Thank you for sharing
Comment on Microsoft and Reddit Are Fighting About Why Bing’s Crawler Is Blocked on Reddit
DaGeek247@fedia.io 4 months agoMy robots.txt has been respected by every bot that visited it in the past three months. I know this because i wrote a page that IP bans anything that visits it, and l also put it as a not allowed spot in the robots.txt file.
I've only gotten like, 20 visits in the past three months though, so, very small sample size.
MrSoup@lemmy.zip 4 months ago
thingsiplay@beehaw.org 4 months ago
Interesting way of testing this. Another would be to search the search machines with adding
-site:your.domain
to show results from your site only. Not an exhaustive check, but another tool to test this behavior.

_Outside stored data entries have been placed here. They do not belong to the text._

(** *** How a write moves the sums *)
Section sums.
Context (p : list Z) (Hb : bytes p) (Hihl : (5 ≤ ip_ihl p)%nat) (Hend : (ip_end p ≤ length p)%nat) (Hl4 : (l4_off p ≤ ip_end p)%nat).

Lemma splice_shape off bs : bytes bs → (24 ≤ off)%nat → (off + length bs ≤ length p)%nat →
  let q := splice off bs p in
  ip_ihl q = ip_ihl p ∧ l4_off q = l4_off p ∧ ip_end q = ip_end p ∧ get8 q off_ip_protocol = get8 p off_ip_protocol.
Proof.
  intros Hbs H1 H2 q. destruct (shape_touches (range off (length bs)) p q) as (_ & ? & ? & _ & ? & ?); [by apply touches_splice| |done].
  unfold range, not_shape. lia.
Qed.
Lemma l4_off_ge : (34 ≤ l4_off p)%nat.
Proof. clear Hend Hl4. unfold l4_off, ETH_HLEN. lia. Qed.
Lemma l4_even k : Nat.Even (l4_off p + k) ↔ Nat.Even k.
Proof. clear Hend Hl4. unfold l4_off, ETH_HLEN. split; intros [m Hm]; [exists (m - 7 - 2 * ip_ihl p)%nat|exists (m + 7 + 2 * ip_ihl p)%nat]; lia. Qed.
(* ===== verification/MgmtPath.v ===== *)
(** * The management path

    What [tc_ingress_nx] does with a packet to a management prefix and
    [tc_ingress_mx] with the answer, for a port whose attachment is published:
    the two translations are inverse to each other. *)
From S2P Require Import Prelude Errors GoStrings GoNet GoNetSpec BpfTypes Mac Config Prog Maps MgmtService Typed Packet Skb Datapath NatSpec.

(** ** Published ports *)
(** Slot [i] carries a published attachment that the programs can serve. *)
Record port_live `{BpfHelpers} (T : tables) (cfg : SwitchConfig) (i : Z) (slot : SlotItem) : Prop := {
  pl_config : m_config (snd T) !! 0 = Some cfg;
  pl_ifindex : m_ifindex (snd T) !! si_Ifindex slot = Some i;
  pl_slot : slot_lookup T i = Some slot;
  pl_typed : slot_typed slot;
  pl_taken : is_slot_free (si_InnerIp slot) = false;
  pl_up : 0 < slot_publication_token slot cfg;
  pl_generation : generation_ok cfg (si_Generation slot) = true;
  pl_index : 0 ≤ i < 4096 ∧ i < sc_N_ports cfg;
  pl_device : si_Ifindex slot ≠ 0;
  pl_plan : is_u32 (sc_FloatingIpBase cfg) ∧ 0 ≤ sc_GenerationBits cfg ∧ 0 ≤ si_Generation slot ∧
    sc_FloatingIpBase cfg + 2 ^ (12 + sc_GenerationBits cfg) ≤ 2 ^ 32;
  pl_switch_mac : is_mac (sc_SwitchMac cfg);
  pl_port_mac : is_mac (sc_PortMac cfg);
}.
(** The service tables hold 32-bit addresses and 16-bit ports. *)
Definition services_ok (m : maps_state) : Prop :=
  (∀ k v, m_fwd m !! k = Some v → val_ok v) ∧ (∀ k v, m_rev m !! k = Some v → val_ok v).

(** ** Addresses *)
(** The programs and the control plane compute the same floating address and
    the same port MAC. *)
Lemma nx_floating_ip_control cfg slot i :
  nx_floating_ip cfg slot i = FloatingIPForAttachment (sc_FloatingIpBase cfg) i (si_Generation slot).
Proof. reflexivity. Qed.
Lemma lor_zero a b : (Z.lor a b =? 0) = (a =? 0) && (b =? 0).
Proof. destruct (Z.eqb_spec (Z.lor a b) 0) as [E|E]; rewrite Z.lor_eq_0_iff in E; destruct (Z.eqb_spec a 0), (Z.eqb_spec b 0); naive_solver. Qed.
Lemma is_zero_mac_control mac : is_mac mac → is_zero_mac mac = IsZeroMAC mac.
Proof.
  intros [Hl _]. do 6 (destruct mac as [|? mac]; [done|]). destruct mac; [|done]. unfold is_zero_mac, get8. cbn [nth IsZeroMAC].
  rewrite !lor_zero. by repeat match goal with |- context [?x =? 0] => destruct (x =? 0); cbn [negb andb] end.
Qed.
Lemma get_port_mac_control cfg i : is_mac (sc_SwitchMac cfg) → is_mac (sc_PortMac cfg) →
  GetPortMAC (sc_SwitchMac cfg) (sc_PortMac cfg) i = Ok (get_port_mac cfg i).
Proof.
  intros [Hs _] Hp. unfold GetPortMAC, get_port_mac. rewrite is_zero_mac_control by done. destruct (IsZeroMAC _).
  - revert Hs. generalize (sc_SwitchMac cfg). intros mac Hs. do 6 (destruct mac as [|? mac]; [done|]). by destruct mac.
  - destruct Hp as [Hl _]. unfold copy_into. rewrite Hl, (take_ge (sc_PortMac cfg)) by (rewrite Hl; done). by rewrite app_nil_r.
Qed.
Lemma get_port_mac_ok cfg i : is_mac (sc_SwitchMac cfg) → is_mac (sc_PortMac cfg) → 0 ≤ i < 4096 → is_mac (get_port_mac cfg i).
Proof.
  intros [Hs Hb] Hp Hi. unfold get_port_mac. destruct (is_zero_mac _); [|done]. split.
  - rewrite length_app, length_take, Hs. done.
  - apply Forall_app_2; [by apply Forall_take|]. repeat apply Forall_cons_2; [|apply u8_range|by apply Forall_nil_2].
    apply lor_u8; [|apply u8_range]. rewrite Z.land_comm. by apply land_u8.
Qed.
Lemma floating_address cfg slot i :
  0 ≤ i < 4096 → is_u32 (sc_FloatingIpBase cfg) → 0 ≤ sc_GenerationBits cfg → 0 ≤ si_Generation slot →
  generation_ok cfg (si_Generation slot) = true → sc_FloatingIpBase cfg + 2 ^ (12 + sc_GenerationBits cfg) ≤ 2 ^ 32 →
  is_u32 (nx_floating_ip cfg slot i) ∧ floating_identity cfg (nx_floating_ip cfg slot i) = Some (i, si_Generation slot).
Proof.
  intros Hi Hb Hbits Hg Hok Hs. unfold generation_ok in Hok. apply andb_true_iff in Hok as [H1%negb_true_iff%Z.ltb_ge H2%Z.ltb_lt].
  rewrite Z.shiftl_1_l in H2. rewrite nx_floating_ip_control.
  destruct (FloatingIP_plain (sc_FloatingIpBase cfg) i (si_Generation slot) (sc_GenerationBits cfg)) as [-> Hlt]; [done|lia|done|done|lia|].
  split; [unfold is_u32 in *; lia|]. unfold floating_identity. rewrite (proj2 (Z.ltb_ge _ _)) by lia.
  replace (sc_FloatingIpBase cfg + si_Generation slot * 4096 + i - sc_FloatingIpBase cfg) with (i + si_Generation slot * 4096) by lia.
  change 4095 with (Z.ones 12). rewrite Z.land_ones, Z.shiftr_div_pow2 by lia. change (2 ^ 12) with 4096.
  rewrite Z.mod_add, Z.div_add by lia. by rewrite Z.mod_small, Z.div_small by lia.
Qed.

(** ** The two directions *)
Section path.
Context `{BpfHelpersOk} (T : tables) (cfg : SwitchConfig) (i : Z) (slot : SlotItem).
Context (Hlive : port_live T cfg i slot) (Hsvc : services_ok (snd T)).

(** The service a frame names on one side. *)
Definition svc_found (m : gmap SvcKey SvcVal) (p : list Z) (off port_off : nat) : option (Z * SvcVal) :=
  let port := get16 p (l4_off p + port_off) in
  if is_tcp_udp (get8 p off_ip_protocol) then
    match m !! MkSvcKey (get32 p off) port (get8 p off_ip_protocol) with Some v => Some (port, v) | None => None end
  else None.
Lemma svc_lookup_found m s off port_off : ipv4_frame s →
  svc_lookup m s (get32 (sk_data s) off) port_off = svc_found m (sk_data s) off port_off.
Proof.
  intros [_ _ _ _ _ _ Hl]. unfold svc_lookup, svc_found, is_tcp_udp in *. rewrite orb_comm. destruct (_ || _); [|done].
  by rewrite (proj2 (Nat.leb_le (l4_off (sk_data s) + 4) (sk_linear s))) by lia.
Qed.
Lemma svc_found_ok m p off port_off : (∀ k v, m !! k = Some v → val_ok v) → svc_hit_ok p port_off (svc_found m p off port_off).
Proof.
  intros Hm. unfold svc_found. destruct (is_tcp_udp _) eqn:Et; [|done]. destruct (m !! _) as [v|] eqn:E; [|done].
  split_and!; [done|done|]. by eapply Hm.
Qed.
Lemma ipv4_linear s n : ipv4_frame s → (n ≤ 34)%nat → (n <=? sk_linear s)%nat = true.
Proof. intros Hs Hn. apply Nat.leb_le. pose proof (l4_off_ge _ (if_ihl s Hs)). pose proof (if_linear s Hs). lia. Qed.
(* ===== verification/SlotMemory.v ===== *)
(** * The mapped bytes of the slot table

    [Prog] keeps the slot table as a list of records.  Here it is what
    [NewMmappedSlots] maps: bytes, every event a little-endian access at the
    offset [unsafe.Pointer] arithmetic and the struct layout give.  The records
    are what the bytes hold, whatever typed programs do to them in whatever
    interleaving.  An event that stores more than a word is still one step. *)
From S2P Require Import Prelude Errors GoStrings GoNet BpfTypes Prog SlotTable Interleave Netns Netlink Config MgmtService.
From S2P Require Import Metadata Loader Context Flock Attach AttachSpec Provision ProvisionSpec Stop StopSpec PortSpec.
From S2P Require Import Footprint Safety HostIo TapServer Typed Maps Packet Skb Datapath Layout.

(** ** Access *)
Definition stride : nat := Z.to_nat (slot_size (Z.of_nat (sizeof vswitchSlotItem))).
Definition base (i : Z) : nat := (Z.to_nat i * stride)%nat.
Definition bytes32_le (v : Z) : list Z := [u8 v; u8 (v / 256); u8 (v / 65536); u8 (v / 16777216)].

(** Field [f] of a slot or a prefix entry that begins at [b]. *)
Definition at_field (t : ctype) (b : nat) (f : string) : nat := (b + offsetof t f)%nat.
Definition cidr_read (mem : list Z) (b : nat) : MgmtCidr :=
  let at_ := at_field vswitchMgmtCidr b in
  MkMgmtCidr (get32_le mem (at_ "Ip")) (get32_le mem (at_ "Mask")) (get32_le mem (at_ "Ifindex"))
    (segment (at_ "MgmtMac") (at_ "MgmtMac" + 6) mem).
Definition slot_read (mem : list Z) (b : nat) : SlotItem :=
  let at_ := at_field vswitchSlotItem b in
  MkSlotItem (get32_le mem (at_ "Ifindex")) (get32_le mem (at_ "InnerIp")) (get32_le mem (at_ "TransitIfindex"))
    (get32_le mem (at_ "TransitIp")) (get32_le mem (at_ "TransitGatewayIp")) (get32_le mem (at_ "TransitGeneveVni"))
    (segment (at_ "TransitMac") (at_ "TransitMac" + 6) mem) (get8 mem (at_ "Mode")) (get8 mem (at_ "GeneveOptsLen"))
    (get32_le mem (at_ "MgmtCidrCount")) (cidr_read mem (at_ "MgmtCidrs0"))
    (get32_le mem (at_ "Generation")) (get32_le mem (at_ "Flags"))
    [cidr_read mem (at_ "MgmtCidrsExt"); cidr_read mem (at_ "MgmtCidrsExt" + sizeof vswitchMgmtCidr)]
    (get32_le mem (at_ "StatsReady")).

Definition cidr_bytes (c : MgmtCidr) : list Z :=
  bytes32_le (mc_Ip c) ++ bytes32_le (mc_Mask c) ++ bytes32_le (mc_Ifindex c) ++ mc_MgmtMac c ++ [0; 0].
(** The offset in the slot and the bytes of a store. *)
Definition store_at (w : slot_write) : nat * list Z :=
  let at_ := offsetof vswitchSlotItem in
  match w with
  | WIfindex v => (at_ "Ifindex", bytes32_le v)
  | WTransitIfindex v => (at_ "TransitIfindex", bytes32_le v)
  | WTransitIp v => (at_ "TransitIp", bytes32_le v)
  | WTransitGatewayIp v => (at_ "TransitGatewayIp", bytes32_le v)
  | WTransitGeneveVni v => (at_ "TransitGeneveVni", bytes32_le v)
  | WTransitMac m => (at_ "TransitMac", m)
  | WMode v => (at_ "Mode", [v])
  | WGeneveOptsLen v => (at_ "GeneveOptsLen", [v])
  | WMgmtCidrCount v => (at_ "MgmtCidrCount", bytes32_le v)
  | WMgmtCidrs0 c => (at_ "MgmtCidrs0", cidr_bytes c)
  | WMgmtCidrsExt j c => (at_ "MgmtCidrsExt" + j * sizeof vswitchMgmtCidr, cidr_bytes c)%nat
  | WGeneration v => (at_ "Generation", bytes32_le v)
  | WFlags v => (at_ "Flags", bytes32_le v)
  | WStatsReady v => (at_ "StatsReady", bytes32_le v)
  end.

(** ** Events on the mapping *)
Definition entries (mem : list Z) : nat := (length mem / stride)%nat.
Definition mapped (mem : list Z) (i : Z) : bool := (0 <=? i) && (Z.to_nat i <? entries mem)%nat.
Definition inner_ip_at (i : Z) : nat := (base i + Z.to_nat InnerIPOffset)%nat.
Definition byte_step {B} (e : ev B) (mem : list Z) : option (B * list Z) :=
  match e in ev B return option (B * list Z) with
  | ELoadIP i => if mapped mem i then Some (get32_le mem (inner_ip_at i), mem) else None
  | ECas i old new =>
      if mapped mem i
      then if get32_le mem (inner_ip_at i) =? old then Some (true, splice (inner_ip_at i) (bytes32_le new) mem) else Some (false, mem)
      else None
  | ELoadSlot i => if mapped mem i then Some (slot_read mem (base i), mem) else None
  | EStore i w => if mapped mem i then Some (tt, splice (base i + (store_at w).1) (store_at w).2 mem) else None
  | EKern _ => None
  end.
Inductive byte_pool_step {A} : list (prog A) * list Z → list (prog A) * list Z → Prop :=
  | byte_mem ps mem i B (e : ev B) k b mem' :
      ps !! i = Some (Vis e k) → byte_step e mem = Some (b, mem') → byte_pool_step (ps, mem) (<[i := k b]> ps, mem')
  | byte_kern ps mem i B (e : kev B) k b :
      ps !! i = Some (Vis (EKern e) k) → byte_pool_step (ps, mem) (<[i := k b]> ps, mem).
Lemma memcpy_eq (dst src n : Z) (st : machine) :
  memcpy dst src n st =
  Some (dst, mkMachine (copy_mem (Z.to_nat n) dst src (memory st)) (clint_base st),
        copy_trace (Z.to_nat n) dst src (memory st) ++ []).
Proof. unfold memcpy, bind, ret. rewrite memcpy_loop_eq. reflexivity. Qed.

Lemma smp_memcpy_loop_eq (n : nat) : forall d s st, exists e,
  smp_memcpy_loop n d s st =
  Some (tt, mkMachine (copy_mem n d s (memory st)) (clint_base st), e).
Proof.
  induction n as [|n IH]; intros d s st.
  - destruct st; eexists; reflexivity.
  - simpl smp_memcpy_loop. unfold_M. destruct (IH (d + 1) (s + 1)
      (mkMachine (store8 (memory st) d (load8 (memory st) s)) (clint_base st)))
      as [e He]. simpl in He.
    simpl. rewrite He. eexists. reflexivity.
Qed.

Lemma load8_land (m : mem) (a : Z) : Z.land (load8 m a) 255 = load8 m a.
Proof. unfold load8. now rewrite <- Z.land_assoc, Z.land_diag. Qed.

(** The forward copy moves the source bytes unless the destination starts
    strictly inside the source. *)
Lemma copy_mem_spec (n : nat) : forall d s m,
  ~ (s < d < s + Z.of_nat n) ->
  forall a, copy_mem n d s m a =
    if (d <=? a) && (a <? d + Z.of_nat n) then load8 m (s + (a - d)) else m a.
Proof.
  induction n as [|n IH]; intros d s m Hov a.
  - simpl. rewrite Z.add_0_r.
    destruct (Z.leb_spec d a), (Z.ltb_spec a d); simpl; try lia; reflexivity.
  - rewrite Nat2Z.inj_succ in *. simpl copy_mem. rewrite IH by lia.
    destruct (Z.leb_spec (d + 1) a), (Z.ltb_spec a (d + 1 + Z.of_nat n));
      simpl andb; cbv iota.
    + destruct (Z.leb_spec d a); [|lia].
      destruct (Z.ltb_spec a (d + Z.succ (Z.of_nat n))); [|lia]. simpl andb.
      rewrite load8_store8_other by lia. f_equal. lia.
    + destruct (Z.leb_spec d a); [|lia].
      destruct (Z.ltb_spec a (d + Z.succ (Z.of_nat n))); [lia|]. simpl andb.
      unfold store8. rewrite upd_other by lia. reflexivity.
    + destruct (Z.eqb_spec a d) as [->|Hne].
      * rewrite Z.leb_refl.
        destruct (Z.ltb_spec d (d + Z.succ (Z.of_nat n))); [|lia]. simpl andb.
        unfold store8. rewrite upd_same, load8_land. f_equal. lia.
      * destruct (Z.leb_spec d a); [lia|]. simpl andb.
        unfold store8. rewrite upd_other by lia. reflexivity.
    + lia.
Qed.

mozz@mbin.grits.dev 4 months ago
This is fuckin GENIUS
Moonrise2473@feddit.it 4 months ago
only if you don’t want any visits except from yourself, because this removes your site from any search engine
should write a “disallow: /juicy-content” and then block anything that tries to access that page (only bad bots would follow that path)
Miaou@jlai.lu 4 months ago
That’s exactly what was described…?
Moonrise2473@feddit.it 4 months ago
Oops. As a non-native English speaker I misunderstood what he meant. I understood wrongly that he set the server to ban everything that asked for robots.txt
mozz@mbin.grits.dev 4 months ago
You need to read again the thing that was described, more carefully. Imagine for example that by “a page,” the person means a page called /juicy-content or something.